[Data excerpts]

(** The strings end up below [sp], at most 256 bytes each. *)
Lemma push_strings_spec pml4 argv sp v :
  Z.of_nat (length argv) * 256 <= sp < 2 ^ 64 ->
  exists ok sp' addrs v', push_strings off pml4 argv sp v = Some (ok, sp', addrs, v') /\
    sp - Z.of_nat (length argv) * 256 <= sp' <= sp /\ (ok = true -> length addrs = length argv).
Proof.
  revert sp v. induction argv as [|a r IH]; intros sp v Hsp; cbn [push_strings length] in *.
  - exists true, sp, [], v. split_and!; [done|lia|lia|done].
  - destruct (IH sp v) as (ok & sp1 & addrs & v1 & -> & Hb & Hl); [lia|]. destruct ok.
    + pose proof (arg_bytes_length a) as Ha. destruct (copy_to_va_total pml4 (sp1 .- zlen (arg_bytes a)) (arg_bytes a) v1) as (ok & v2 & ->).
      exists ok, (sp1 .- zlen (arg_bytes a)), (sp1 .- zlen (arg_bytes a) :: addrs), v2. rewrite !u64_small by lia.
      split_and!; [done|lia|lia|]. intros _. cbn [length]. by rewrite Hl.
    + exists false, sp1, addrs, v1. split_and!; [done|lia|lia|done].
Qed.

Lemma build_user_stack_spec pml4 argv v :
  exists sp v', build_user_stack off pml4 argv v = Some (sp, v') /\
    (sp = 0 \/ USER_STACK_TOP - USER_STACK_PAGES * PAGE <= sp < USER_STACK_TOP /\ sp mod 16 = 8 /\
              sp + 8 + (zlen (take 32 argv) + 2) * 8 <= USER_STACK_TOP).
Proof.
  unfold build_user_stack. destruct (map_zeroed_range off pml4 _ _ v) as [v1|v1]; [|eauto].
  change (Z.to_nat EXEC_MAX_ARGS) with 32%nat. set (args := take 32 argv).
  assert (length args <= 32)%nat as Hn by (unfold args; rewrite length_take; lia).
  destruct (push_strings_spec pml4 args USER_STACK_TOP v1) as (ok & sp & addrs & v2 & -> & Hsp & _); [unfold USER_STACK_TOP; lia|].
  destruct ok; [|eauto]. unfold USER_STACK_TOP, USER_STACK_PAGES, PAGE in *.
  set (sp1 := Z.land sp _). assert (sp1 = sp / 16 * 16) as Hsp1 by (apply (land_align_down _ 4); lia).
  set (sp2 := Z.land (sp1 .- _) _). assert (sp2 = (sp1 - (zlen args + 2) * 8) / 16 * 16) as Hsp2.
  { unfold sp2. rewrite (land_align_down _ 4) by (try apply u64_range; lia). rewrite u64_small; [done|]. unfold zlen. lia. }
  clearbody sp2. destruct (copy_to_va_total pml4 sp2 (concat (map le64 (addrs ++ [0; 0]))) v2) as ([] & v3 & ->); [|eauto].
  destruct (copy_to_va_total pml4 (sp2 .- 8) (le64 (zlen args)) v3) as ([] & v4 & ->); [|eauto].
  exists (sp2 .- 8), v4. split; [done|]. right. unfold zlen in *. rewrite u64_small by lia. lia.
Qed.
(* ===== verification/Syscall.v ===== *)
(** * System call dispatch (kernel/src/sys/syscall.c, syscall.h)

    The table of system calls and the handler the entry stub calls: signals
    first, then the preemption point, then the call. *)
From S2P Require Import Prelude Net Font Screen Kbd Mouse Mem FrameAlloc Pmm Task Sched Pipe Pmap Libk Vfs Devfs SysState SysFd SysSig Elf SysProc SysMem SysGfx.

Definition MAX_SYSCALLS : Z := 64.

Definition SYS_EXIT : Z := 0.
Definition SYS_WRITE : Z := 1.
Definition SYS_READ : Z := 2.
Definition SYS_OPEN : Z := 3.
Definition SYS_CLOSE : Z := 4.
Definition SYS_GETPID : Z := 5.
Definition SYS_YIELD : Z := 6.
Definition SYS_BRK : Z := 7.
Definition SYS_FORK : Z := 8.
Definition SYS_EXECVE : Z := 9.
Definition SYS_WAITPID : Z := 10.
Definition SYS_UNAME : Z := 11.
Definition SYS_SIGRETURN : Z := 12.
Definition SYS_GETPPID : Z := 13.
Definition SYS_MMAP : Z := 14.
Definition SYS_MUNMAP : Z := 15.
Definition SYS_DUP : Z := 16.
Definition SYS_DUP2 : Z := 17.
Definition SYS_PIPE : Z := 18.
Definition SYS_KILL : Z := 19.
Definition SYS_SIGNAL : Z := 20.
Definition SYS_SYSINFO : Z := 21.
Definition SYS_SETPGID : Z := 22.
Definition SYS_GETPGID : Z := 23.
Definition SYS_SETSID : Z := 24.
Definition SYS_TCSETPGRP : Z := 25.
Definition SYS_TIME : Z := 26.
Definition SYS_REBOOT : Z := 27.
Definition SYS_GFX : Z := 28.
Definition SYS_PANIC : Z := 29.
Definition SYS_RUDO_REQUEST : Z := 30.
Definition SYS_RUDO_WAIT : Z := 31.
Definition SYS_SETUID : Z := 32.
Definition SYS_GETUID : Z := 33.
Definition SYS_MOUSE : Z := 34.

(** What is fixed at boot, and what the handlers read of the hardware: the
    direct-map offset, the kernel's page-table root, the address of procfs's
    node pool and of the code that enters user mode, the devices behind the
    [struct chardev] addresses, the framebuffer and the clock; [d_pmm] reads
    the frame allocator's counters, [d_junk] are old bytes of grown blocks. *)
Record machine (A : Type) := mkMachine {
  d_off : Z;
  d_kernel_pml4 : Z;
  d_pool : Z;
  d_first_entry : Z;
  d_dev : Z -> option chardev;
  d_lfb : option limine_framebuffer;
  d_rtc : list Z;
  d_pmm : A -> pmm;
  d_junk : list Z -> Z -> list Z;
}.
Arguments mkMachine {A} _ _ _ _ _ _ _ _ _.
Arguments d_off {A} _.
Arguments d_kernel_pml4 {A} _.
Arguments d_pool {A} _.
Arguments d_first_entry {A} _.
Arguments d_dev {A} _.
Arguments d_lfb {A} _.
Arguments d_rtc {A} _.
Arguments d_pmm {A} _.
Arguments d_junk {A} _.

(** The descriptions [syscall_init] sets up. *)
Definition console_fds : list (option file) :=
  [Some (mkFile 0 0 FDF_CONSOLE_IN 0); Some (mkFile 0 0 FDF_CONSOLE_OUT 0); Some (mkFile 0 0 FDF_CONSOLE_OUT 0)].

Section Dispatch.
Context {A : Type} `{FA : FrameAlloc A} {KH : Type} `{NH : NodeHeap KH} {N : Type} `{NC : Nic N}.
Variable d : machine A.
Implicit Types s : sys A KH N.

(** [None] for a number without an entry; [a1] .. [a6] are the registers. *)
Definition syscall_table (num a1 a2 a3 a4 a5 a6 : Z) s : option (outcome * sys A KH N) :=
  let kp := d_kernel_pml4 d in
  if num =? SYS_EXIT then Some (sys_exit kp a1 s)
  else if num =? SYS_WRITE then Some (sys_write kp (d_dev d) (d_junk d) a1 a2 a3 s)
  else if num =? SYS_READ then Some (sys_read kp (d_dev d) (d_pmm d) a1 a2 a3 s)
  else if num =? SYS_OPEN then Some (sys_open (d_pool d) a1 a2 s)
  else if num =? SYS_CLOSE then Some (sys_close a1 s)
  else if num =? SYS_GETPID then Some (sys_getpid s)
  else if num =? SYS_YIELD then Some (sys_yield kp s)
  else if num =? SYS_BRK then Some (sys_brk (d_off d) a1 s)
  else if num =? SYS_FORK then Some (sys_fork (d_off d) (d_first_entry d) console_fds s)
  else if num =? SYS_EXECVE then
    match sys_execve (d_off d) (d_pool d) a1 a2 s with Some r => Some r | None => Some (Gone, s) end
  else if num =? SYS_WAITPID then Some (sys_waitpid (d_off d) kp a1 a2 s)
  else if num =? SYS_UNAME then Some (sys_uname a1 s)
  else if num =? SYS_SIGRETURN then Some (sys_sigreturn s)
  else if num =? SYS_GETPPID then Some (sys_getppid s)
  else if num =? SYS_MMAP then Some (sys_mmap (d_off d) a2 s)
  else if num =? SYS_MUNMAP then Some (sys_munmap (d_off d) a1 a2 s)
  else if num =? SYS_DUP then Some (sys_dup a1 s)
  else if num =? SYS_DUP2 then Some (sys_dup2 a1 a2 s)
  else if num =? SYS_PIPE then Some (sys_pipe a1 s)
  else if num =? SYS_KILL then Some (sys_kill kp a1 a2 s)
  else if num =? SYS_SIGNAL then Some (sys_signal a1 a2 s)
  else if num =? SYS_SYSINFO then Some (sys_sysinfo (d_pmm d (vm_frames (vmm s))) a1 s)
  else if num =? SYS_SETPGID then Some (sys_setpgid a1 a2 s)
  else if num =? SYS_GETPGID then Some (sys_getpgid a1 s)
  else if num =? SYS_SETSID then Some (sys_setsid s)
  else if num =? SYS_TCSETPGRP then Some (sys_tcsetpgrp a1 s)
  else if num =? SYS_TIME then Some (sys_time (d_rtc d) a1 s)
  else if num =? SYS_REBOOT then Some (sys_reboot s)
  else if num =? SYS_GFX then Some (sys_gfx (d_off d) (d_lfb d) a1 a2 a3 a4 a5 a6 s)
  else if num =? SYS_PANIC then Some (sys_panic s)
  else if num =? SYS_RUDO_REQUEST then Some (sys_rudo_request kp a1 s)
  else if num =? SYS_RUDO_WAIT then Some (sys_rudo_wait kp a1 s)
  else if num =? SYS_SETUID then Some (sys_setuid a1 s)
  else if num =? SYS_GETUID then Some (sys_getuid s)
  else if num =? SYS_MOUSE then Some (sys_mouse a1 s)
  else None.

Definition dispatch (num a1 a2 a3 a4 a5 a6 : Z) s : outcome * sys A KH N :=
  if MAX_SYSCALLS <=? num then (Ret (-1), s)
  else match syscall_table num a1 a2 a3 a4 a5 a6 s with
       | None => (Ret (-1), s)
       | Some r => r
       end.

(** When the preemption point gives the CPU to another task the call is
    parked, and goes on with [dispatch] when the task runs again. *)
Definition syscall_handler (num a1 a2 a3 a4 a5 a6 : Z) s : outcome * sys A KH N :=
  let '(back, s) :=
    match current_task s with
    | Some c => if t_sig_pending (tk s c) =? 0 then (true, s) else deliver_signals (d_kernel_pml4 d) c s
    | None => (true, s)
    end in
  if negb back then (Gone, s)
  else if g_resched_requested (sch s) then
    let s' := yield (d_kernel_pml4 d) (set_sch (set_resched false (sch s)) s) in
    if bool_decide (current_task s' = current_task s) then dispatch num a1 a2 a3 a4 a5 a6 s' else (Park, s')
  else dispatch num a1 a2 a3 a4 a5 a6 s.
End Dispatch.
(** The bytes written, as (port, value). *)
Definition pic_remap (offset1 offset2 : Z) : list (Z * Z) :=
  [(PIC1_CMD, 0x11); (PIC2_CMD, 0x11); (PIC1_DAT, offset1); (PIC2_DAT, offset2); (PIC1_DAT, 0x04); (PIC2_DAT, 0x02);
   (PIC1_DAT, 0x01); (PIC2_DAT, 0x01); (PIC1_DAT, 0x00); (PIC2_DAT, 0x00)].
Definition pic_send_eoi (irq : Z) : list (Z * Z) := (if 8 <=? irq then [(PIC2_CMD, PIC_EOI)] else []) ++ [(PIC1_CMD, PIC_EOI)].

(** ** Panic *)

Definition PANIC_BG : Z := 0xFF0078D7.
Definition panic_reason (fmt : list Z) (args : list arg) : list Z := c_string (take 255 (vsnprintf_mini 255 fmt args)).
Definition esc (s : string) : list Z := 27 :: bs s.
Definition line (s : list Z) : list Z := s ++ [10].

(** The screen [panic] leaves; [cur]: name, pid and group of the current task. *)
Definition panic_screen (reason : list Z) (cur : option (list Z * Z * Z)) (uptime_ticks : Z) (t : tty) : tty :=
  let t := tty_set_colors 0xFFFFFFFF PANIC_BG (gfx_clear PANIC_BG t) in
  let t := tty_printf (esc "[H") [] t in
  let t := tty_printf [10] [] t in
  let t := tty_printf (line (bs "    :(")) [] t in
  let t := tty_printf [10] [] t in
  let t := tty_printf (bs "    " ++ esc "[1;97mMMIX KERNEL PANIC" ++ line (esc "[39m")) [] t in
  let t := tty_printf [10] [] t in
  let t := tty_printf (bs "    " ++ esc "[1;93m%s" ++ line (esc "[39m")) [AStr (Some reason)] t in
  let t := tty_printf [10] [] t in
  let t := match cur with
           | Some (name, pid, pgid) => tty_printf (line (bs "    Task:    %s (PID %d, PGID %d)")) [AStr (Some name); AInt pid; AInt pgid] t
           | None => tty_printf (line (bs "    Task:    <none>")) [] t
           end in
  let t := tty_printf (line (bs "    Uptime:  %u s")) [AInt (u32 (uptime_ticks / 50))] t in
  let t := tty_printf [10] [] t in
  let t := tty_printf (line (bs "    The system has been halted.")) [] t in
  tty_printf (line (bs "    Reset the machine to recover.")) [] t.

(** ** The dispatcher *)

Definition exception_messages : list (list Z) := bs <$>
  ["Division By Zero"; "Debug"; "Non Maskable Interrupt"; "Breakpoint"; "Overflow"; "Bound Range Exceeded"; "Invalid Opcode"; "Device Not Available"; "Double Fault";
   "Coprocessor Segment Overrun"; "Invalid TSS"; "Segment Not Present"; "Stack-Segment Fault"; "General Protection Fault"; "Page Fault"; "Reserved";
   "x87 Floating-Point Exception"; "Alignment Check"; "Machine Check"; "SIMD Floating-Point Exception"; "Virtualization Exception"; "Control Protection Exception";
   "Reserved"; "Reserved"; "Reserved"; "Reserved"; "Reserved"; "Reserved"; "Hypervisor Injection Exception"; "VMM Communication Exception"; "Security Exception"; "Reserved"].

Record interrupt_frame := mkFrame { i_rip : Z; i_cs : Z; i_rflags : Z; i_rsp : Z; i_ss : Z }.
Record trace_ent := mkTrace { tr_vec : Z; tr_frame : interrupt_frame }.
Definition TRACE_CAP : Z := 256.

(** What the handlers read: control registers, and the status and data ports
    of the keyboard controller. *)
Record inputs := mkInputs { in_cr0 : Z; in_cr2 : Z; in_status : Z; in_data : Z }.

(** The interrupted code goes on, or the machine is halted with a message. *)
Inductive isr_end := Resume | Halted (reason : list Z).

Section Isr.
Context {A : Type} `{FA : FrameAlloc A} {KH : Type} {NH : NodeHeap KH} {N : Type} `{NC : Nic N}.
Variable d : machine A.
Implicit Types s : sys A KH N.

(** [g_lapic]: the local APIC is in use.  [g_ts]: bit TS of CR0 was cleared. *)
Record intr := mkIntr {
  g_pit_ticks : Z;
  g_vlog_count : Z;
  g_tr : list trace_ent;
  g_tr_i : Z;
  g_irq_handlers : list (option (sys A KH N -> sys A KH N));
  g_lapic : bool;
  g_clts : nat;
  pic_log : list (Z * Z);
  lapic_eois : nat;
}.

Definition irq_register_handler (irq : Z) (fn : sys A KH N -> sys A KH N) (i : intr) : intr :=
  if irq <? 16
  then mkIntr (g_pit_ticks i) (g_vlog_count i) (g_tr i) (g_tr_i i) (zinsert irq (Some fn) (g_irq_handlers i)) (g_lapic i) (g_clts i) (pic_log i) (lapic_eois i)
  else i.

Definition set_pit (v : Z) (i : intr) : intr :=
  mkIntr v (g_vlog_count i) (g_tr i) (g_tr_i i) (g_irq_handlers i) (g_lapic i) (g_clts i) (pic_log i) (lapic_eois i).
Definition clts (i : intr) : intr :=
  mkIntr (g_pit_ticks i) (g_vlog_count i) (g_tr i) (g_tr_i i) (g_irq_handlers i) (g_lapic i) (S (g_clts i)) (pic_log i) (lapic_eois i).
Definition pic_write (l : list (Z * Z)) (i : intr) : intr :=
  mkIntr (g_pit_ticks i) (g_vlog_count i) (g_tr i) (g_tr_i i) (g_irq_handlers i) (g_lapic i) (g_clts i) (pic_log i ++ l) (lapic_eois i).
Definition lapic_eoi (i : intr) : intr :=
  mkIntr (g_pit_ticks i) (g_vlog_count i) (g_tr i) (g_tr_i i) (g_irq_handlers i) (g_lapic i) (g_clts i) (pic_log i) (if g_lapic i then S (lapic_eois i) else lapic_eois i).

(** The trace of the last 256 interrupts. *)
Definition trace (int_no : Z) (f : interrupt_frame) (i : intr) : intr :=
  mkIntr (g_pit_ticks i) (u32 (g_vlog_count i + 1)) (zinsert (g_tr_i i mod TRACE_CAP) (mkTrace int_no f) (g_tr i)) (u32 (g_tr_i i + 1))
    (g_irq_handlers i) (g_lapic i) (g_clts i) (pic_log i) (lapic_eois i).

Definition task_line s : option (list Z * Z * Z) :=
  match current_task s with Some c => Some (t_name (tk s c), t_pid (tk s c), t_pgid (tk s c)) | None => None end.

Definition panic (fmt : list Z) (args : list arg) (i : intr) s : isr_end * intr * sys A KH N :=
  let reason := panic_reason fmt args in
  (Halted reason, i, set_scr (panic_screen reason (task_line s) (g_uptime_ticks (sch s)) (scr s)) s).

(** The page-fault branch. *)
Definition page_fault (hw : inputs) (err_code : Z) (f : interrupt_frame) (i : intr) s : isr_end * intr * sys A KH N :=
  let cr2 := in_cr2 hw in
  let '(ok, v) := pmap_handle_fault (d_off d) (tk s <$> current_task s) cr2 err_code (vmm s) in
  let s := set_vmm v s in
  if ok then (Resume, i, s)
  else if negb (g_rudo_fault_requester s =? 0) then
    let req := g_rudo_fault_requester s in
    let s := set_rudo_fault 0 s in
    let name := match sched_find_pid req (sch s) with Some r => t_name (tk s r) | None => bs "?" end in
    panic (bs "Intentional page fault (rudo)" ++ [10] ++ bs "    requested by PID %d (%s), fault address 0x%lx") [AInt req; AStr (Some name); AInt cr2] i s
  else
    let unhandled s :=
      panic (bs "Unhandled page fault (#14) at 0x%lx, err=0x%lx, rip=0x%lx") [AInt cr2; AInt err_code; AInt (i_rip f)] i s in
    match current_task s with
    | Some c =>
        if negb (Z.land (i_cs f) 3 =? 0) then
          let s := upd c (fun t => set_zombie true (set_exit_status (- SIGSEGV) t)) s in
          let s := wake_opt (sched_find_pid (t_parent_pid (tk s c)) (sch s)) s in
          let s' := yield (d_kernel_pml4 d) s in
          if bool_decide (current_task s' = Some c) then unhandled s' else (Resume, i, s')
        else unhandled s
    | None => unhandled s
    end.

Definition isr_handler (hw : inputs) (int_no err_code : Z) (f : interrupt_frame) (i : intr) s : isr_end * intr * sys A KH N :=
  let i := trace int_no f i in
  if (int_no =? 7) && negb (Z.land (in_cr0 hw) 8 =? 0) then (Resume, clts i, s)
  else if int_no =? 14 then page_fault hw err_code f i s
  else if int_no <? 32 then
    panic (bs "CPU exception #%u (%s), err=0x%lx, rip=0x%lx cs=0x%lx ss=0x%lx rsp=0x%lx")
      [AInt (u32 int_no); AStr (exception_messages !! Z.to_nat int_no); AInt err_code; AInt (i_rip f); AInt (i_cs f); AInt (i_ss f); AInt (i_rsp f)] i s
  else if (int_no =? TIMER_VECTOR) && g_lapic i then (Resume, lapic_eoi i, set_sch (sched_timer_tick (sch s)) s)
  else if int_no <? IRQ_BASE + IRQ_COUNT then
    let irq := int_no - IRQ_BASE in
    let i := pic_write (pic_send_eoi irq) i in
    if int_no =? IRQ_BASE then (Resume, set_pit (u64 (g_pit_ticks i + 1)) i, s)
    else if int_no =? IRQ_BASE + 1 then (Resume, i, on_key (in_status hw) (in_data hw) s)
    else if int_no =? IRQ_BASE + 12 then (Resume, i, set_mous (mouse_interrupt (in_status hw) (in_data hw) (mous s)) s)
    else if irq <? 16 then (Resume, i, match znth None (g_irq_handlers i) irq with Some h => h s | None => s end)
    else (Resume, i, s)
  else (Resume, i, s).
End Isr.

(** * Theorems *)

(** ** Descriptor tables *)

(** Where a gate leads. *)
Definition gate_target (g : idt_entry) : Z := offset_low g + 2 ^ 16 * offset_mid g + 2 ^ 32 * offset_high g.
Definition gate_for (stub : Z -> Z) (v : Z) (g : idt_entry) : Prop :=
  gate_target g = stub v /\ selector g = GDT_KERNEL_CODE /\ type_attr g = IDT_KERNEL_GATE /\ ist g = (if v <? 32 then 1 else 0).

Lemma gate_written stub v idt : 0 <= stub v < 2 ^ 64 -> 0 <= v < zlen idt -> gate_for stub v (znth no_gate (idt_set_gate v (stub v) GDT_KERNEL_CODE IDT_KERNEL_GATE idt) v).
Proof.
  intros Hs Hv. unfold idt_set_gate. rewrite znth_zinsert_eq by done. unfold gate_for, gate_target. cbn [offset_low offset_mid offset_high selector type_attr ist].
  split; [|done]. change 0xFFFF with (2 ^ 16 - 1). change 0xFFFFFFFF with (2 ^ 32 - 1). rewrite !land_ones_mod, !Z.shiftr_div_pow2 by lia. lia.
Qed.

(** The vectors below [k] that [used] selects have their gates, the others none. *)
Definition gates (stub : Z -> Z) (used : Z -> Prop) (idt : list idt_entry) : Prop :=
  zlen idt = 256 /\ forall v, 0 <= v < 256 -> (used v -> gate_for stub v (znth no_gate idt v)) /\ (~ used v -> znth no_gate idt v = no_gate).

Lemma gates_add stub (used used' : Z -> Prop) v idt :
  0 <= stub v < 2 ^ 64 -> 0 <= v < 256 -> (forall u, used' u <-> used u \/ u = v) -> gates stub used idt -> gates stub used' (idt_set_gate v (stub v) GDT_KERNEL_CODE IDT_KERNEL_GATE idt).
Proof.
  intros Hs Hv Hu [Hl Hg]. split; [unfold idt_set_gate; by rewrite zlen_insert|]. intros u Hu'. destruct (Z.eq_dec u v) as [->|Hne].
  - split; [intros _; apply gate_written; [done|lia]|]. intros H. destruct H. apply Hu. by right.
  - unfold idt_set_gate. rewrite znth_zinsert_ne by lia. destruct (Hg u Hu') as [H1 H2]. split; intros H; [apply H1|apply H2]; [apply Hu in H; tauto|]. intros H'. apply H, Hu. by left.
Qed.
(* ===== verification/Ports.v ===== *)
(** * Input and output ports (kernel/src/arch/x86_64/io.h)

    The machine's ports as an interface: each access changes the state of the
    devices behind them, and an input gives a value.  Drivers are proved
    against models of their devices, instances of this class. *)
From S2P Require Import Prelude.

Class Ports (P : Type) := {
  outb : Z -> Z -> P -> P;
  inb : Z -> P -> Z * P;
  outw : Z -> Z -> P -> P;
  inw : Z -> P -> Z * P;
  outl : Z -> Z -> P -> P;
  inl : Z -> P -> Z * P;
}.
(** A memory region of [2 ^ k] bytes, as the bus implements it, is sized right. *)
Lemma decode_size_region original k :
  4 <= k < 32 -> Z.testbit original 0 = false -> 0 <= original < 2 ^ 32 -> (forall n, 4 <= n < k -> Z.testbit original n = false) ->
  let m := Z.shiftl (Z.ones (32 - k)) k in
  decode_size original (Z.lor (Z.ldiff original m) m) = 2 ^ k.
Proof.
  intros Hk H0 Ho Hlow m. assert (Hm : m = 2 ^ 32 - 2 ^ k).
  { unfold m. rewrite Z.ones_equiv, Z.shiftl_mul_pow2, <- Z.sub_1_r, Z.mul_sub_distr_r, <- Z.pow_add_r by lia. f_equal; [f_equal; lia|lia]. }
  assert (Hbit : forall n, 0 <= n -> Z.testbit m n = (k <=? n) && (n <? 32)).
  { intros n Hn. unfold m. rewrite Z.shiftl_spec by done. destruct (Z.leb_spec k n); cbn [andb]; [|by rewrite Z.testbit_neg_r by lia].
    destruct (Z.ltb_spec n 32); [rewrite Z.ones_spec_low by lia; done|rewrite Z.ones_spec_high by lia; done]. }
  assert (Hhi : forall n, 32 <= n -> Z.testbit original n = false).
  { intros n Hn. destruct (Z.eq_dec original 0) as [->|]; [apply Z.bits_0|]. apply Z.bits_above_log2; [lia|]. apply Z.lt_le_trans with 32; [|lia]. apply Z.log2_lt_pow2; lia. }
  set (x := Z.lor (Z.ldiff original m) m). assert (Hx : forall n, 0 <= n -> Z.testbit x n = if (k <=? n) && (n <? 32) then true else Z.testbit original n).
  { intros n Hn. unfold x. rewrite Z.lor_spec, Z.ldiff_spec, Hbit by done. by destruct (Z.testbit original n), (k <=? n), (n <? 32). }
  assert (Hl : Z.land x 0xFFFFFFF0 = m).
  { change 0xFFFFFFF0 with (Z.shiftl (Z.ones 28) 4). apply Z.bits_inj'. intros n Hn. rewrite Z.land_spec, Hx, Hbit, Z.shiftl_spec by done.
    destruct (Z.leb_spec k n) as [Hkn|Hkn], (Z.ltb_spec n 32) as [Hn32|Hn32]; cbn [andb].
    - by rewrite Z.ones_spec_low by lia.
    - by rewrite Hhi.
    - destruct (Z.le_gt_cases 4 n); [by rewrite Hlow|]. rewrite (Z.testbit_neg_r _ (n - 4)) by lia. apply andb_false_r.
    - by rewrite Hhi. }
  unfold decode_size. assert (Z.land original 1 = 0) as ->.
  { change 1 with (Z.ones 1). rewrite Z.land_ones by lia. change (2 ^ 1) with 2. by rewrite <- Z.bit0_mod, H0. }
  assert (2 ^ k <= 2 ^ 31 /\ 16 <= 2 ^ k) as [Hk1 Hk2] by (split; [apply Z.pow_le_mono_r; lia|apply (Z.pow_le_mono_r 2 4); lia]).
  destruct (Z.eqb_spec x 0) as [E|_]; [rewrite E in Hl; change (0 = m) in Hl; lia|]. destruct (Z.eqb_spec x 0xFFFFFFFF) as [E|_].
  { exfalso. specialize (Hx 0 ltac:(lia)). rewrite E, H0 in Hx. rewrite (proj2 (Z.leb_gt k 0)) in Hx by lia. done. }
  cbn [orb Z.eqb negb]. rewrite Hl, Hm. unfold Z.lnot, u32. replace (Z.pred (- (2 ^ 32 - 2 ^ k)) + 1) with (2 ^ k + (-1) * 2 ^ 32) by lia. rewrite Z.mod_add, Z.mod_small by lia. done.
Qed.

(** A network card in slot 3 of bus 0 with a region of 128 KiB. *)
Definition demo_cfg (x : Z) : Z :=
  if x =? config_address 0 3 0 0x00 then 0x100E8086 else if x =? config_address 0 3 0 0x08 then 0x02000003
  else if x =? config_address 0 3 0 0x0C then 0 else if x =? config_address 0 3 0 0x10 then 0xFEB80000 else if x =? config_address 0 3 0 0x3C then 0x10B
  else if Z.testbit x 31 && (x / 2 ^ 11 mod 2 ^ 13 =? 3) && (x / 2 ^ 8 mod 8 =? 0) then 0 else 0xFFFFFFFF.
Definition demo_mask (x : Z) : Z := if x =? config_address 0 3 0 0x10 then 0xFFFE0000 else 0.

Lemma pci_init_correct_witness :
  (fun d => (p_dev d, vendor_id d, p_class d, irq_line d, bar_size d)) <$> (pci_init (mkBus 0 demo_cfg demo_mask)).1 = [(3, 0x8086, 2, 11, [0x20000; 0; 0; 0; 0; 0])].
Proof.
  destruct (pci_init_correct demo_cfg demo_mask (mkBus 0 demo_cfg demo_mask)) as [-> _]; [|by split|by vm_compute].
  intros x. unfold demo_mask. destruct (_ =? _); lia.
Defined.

EXERCISE INSTRUCTIONS ->
Among the records above, find each line holding "Lemma" and list it.

TASK ANSWER ->
Lemma push_strings_spec pml4 argv sp v :
Lemma build_user_stack_spec pml4 argv v :
Lemma gate_written stub v idt : 0 <= stub v < 2 ^ 64 -> 0 <= v < zlen idt -> gate_for stub v (znth no_gate (idt_set_gate v (stub v) GDT_KERNEL_CODE IDT_KERNEL_GATE idt) v).
Lemma gates_add stub (used used' : Z -> Prop) v idt :
Lemma decode_size_region original k :
Lemma pci_init_correct_witness :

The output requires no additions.